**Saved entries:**
---
(* ===== verification/Prelude.v ===== *)
(** * BranchFS: a copy-on-write branching filesystem

    A verification library for branchfs.  The program mounts, over FUSE, views of
    a base directory in which work is done on branches: a branch shows what its
    parent shows until it changes something, keeps its changes in a delta of its
    own, and is in the end committed into its parent or aborted.

    ** The program and the files that model it

    - error.rs: [BranchError] and [errno], in this file, with the state-and-error
      monad [M] in which all the rest is written.  A call that fails keeps what it
      did before it failed; [Panic] is a Rust panic; [OutOfFuel] belongs to the
      model and is proved unreachable where the program terminates.
    - fs_path.rs, and the path and name functions of branch.rs: Strs.v.
    - std::fs and storage.rs, the store helpers and permission guards of branch.rs:
      HostFs.v, over a host that is a finite tree of nodes with modes, owners and
      times, a clock, a supply of uuids and the files removed while still open.  A
      call takes its path as it is, or follows a trailing link where std::fs does;
      links further up are followed where the path comes from outside and can hold
      them: [canonicalize] in the client, and [through] in a revert.
    - branch.rs: Quota.v ([StorageQuota], [dir_size]), TextMerge.v, Staged.v
      ([StagedMerge] with the rollback of its drop), Branch.v (one branch and its
      store directory: metadata, tombstones, touch records), View.v (lookup and
      listing through the parents, snapshots), Manager.v ([BranchManager]: its
      state is [World]), Commit.v (commit and abort).
    - inode.rs: Inode.v.
    - platform/: Platform.v, both targets; the class [Platform] picks one, as the
      cfg attributes do.
    - fs.rs, fs_helpers.rs, fs_ctl.rs: Handles.v (open files, the two handle caches),
      Mount.v ([BranchFs] and its helpers), Ctl.v (control files and their
      commands), Fuse.v (one definition per FUSE callback; [handle] dispatches;
      [run_job] is the blocking worker).
    - daemon.rs, the daemon's half, and parse_size of main.rs: Daemon.v; the
      serialised structs of branch.rs and the answers made from them: Json.v.
    - main.rs, and the client's half of daemon.rs: Cli.v.  A [Machine] is a host with
      the daemons running on it; [main] is one run of the program.
    - the test modules of branch.rs and fs.rs: UnitTests.v.

    State goes through explicitly.  An operation of the manager acts on
    [host * World]; a callback on these two and the mount's own [BranchFs]; a
    request on these two and the [Daemon]; a command on the [Machine].  [mgr],
    [hostio], [on_mount], [on_process] and [on_session] put the smaller calls into the
    larger state, as the source calls through its Arcs and over its socket.

    ** What is outside, and comes in as a parameter

    [Env] has the order directories and hash sets are listed in, uuids and the ids of the
    process; [Serde] is serde_json on the store, with the round trip as its law (Codec.v
    has instances); [Json] its values and [Wire] its lines on the socket; [Kernel] is
    fuser's reply buffer and [open_backing], statvfs and the capabilities of the
    kernel; [Sessions] is fuser::spawn_mount2; [Os] is who runs the client and what
    becomes of the process it starts.  Each has a concrete example instance, which
    the witnesses, UnitTests.v and Scenarios.v run on.

    ** What is proved

    - The whole system (FuseInv.v, Lifecycle.v, DaemonSpec.v, Answers.v): under any
      interleaving of requests, callbacks of all mounts and worker jobs the branches
      stay a forest and the table of mounts stays in order ([system_invariant]);
      every run refines an abstract machine of branch lives
      ([system_refines_lifecycle]); every request to an agent's mount is answered
      with a reply of its kind ([every_request_is_answered]); an agent's mount runs
      no control command.  These rest on one walk through all callbacks, done once
      for every relation with the few closure properties of [FuseWalk.Closed].
    - A mount as a file system (ReadOnly.v, FileView.v, Untouched.v, FileSystem.v):
      the files a process finds walking a branch are a map from paths to contents;
      reads answer from it, every callback or job that changes something changes it
      at the paths named and nowhere else, and lookups, listings, opens, changes of
      attributes and whatever is left to the worker change nothing of it, whatever
      other branches do meanwhile ([mount_refines_files]).  [FileSystem.mount_step] lists what each of these asks
      of the branch; where one of its conditions fails the file system misbehaves, as
      Scenarios.v shows of several.
    - A mount, callback by callback (FuseFacts.v, FuseSpec.v, FuseIO.v, RenameSpec.v,
      CtlSpec.v): reads
      answer what the branch shows, a first write or append is read back, a renamed
      file has its bytes at the new path and nothing at the old, getattr agrees with
      lookup, listings come in pages without loss, frozen branches refuse every
      callback and waiting job, commit and abort through the control file move the
      mount to the parent.
    - The command line (CliSpec.v): a command that asks does what the daemon does
      with its request, and its exit code says whether it did; commit and abort of a
      mount reach the store through the kernel and the control file, and at an agent's
      mount they change no branch and no file (AgentCli.v); a daemon is started once,
      with what it was given; a panic takes it down.
    - The daemon (DaemonSpec.v): requests are the manager's operations, the daemon
      ends with its last mount, sizes are read within 64 bits.
    - The manager (WorldInv.v, ManagerSpec.v, Isolation.v, EditSpec.v, WriteSpec.v):
      edits of a branch stay in its store directory and out of other branches'
      views - a revert under the condition that no symbolic link lies on the way to
      its path, since the program follows such a link
      ([Scenarios.revert_follows_link]); deleted paths are gone with what is below
      them; copy-on-write writes are read back.
    - The quota (Ledger.v, Quota.v): operations one after the other add bytes only
      after a check for them and stay below the limit ([quota_holds]); several
      threads between check and addition exceed it by a bounded amount
      ([overrun_is_bounded], [two_writers_overrun]).
    - Commit and abort (WalkSpec.v, StagedSpec.v, CommitSpec.v, ConflictSpec.v): the
      walk over a delta ends and lists it; a commit publishes it exactly; [main] then
      shows what the branch showed; the merges and conflicts it reports are a
      function of the store before; abort leaves nothing behind.
    - The unit tests of the sources run through ([UnitTests.unit_tests_pass]): a
      regression run of the translation, not a property of the program.
    - Lookup (View.v), restart (Restart.v, TombLog.v), text merge, hide rules,
      inode numbers: in the files that define them.
    Frame.v, BranchLaws.v, Quiet.v, Isolation.v and FileFrame.v say what the
    operations leave alone and carry most of these proofs.  Several theorems state behaviour that
    is surely not meant; Scenarios.v has runs of more of it.

    ** Fuel

    Recursion over directories gets [tree_fuel], one more than the number of
    entries of the host: a walk is never deeper than the tree is large
    ([Answers.make_removable_safe], [WalkSpec.walk_lists_delta]).  [dir_size]
    follows links, so its fuel is that times the links a path may go through.
    Recursion along parents gets [chain_fuel], one more than the number of
    branches, enough in a forest ([View.lineage_length]); when parents form a cycle
    the program does not end ([View.parent_cycle_never_answers]).

    ** Not modelled

    Locks: each operation of manager, mount and daemon is one step, and a worker
    job is a step of its own, which is what their mutexes are for.  Link counts,
    sizes of directories, ctime.  The three atomics of the quota are steps of their own in
    Quota.v only.  An open handle follows the file, as on Linux.
    Names are valid UTF-8 and mountpoints absolute.  The text of error messages is
    kept as the value it is made from, and so is what the client prints; logging is
    left out.

    Clients of a daemon follow one another, and a client runs as the daemon's user on
    absolute paths, its arguments as clap hands them over.  The kernel's way from a
    path below a mountpoint to callbacks is lookup by lookup, an open, the writes; it
    caches nothing.  A panic of the daemon's main thread ends the process; one in a
    session's thread leaves the session as it was.  Two daemons do not mount on one
    mountpoint.  The queue in front of the worker is not a state of its own: a job
    that waits is a step that may come at any time.  Reads and writes of a file opened
    for passthrough are the kernel's and reach no callback.

    The Python wrapper, the benchmarks, the tests that drive a built program from
    outside, and the unit test that watches the worker from another thread are not
    modelled; the lines of the sources no definition stands for are these, imports,
    attributes, log calls and the scaffolding of the tests.

    ** Not proved

    What a rename does to a directory is run (Scenarios.v) and not characterised,
    beyond [RenameSpec.inherited_directory_stays]: it loses what the branch only
    inherits there.  [mount_refines_files] says which files there are and what is in
    them, not which empty directories and links, and nothing of a callback that
    changes something and then fails.  That the
    quota's counter equals the bytes in the store is not proved because it does not
    ([negative_usage_refuses], [Scenarios.rename_onto_file_keeps_its_bytes]).  Links
    further up a path than its last component are followed only as said above:
    a path below a branch's files that the kernel hands to a callback has none, a
    path of the base or of a parent's delta may, and there the model reads it as
    missing. *)

From Stdlib Require Export ZArith Lia.
From Stdlib Require Export Ascii.
From stdpp Require Export base gmap sets list strings fin_maps.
---
**TASK PROMPT:** Print from the line containing "From Stdlib Require Export ZArith Lia." to the last line above, exactly as written.

**TASK OUTPUT:**
From Stdlib Require Export ZArith Lia.
From Stdlib Require Export Ascii.
From stdpp Require Export base gmap sets list strings fin_maps.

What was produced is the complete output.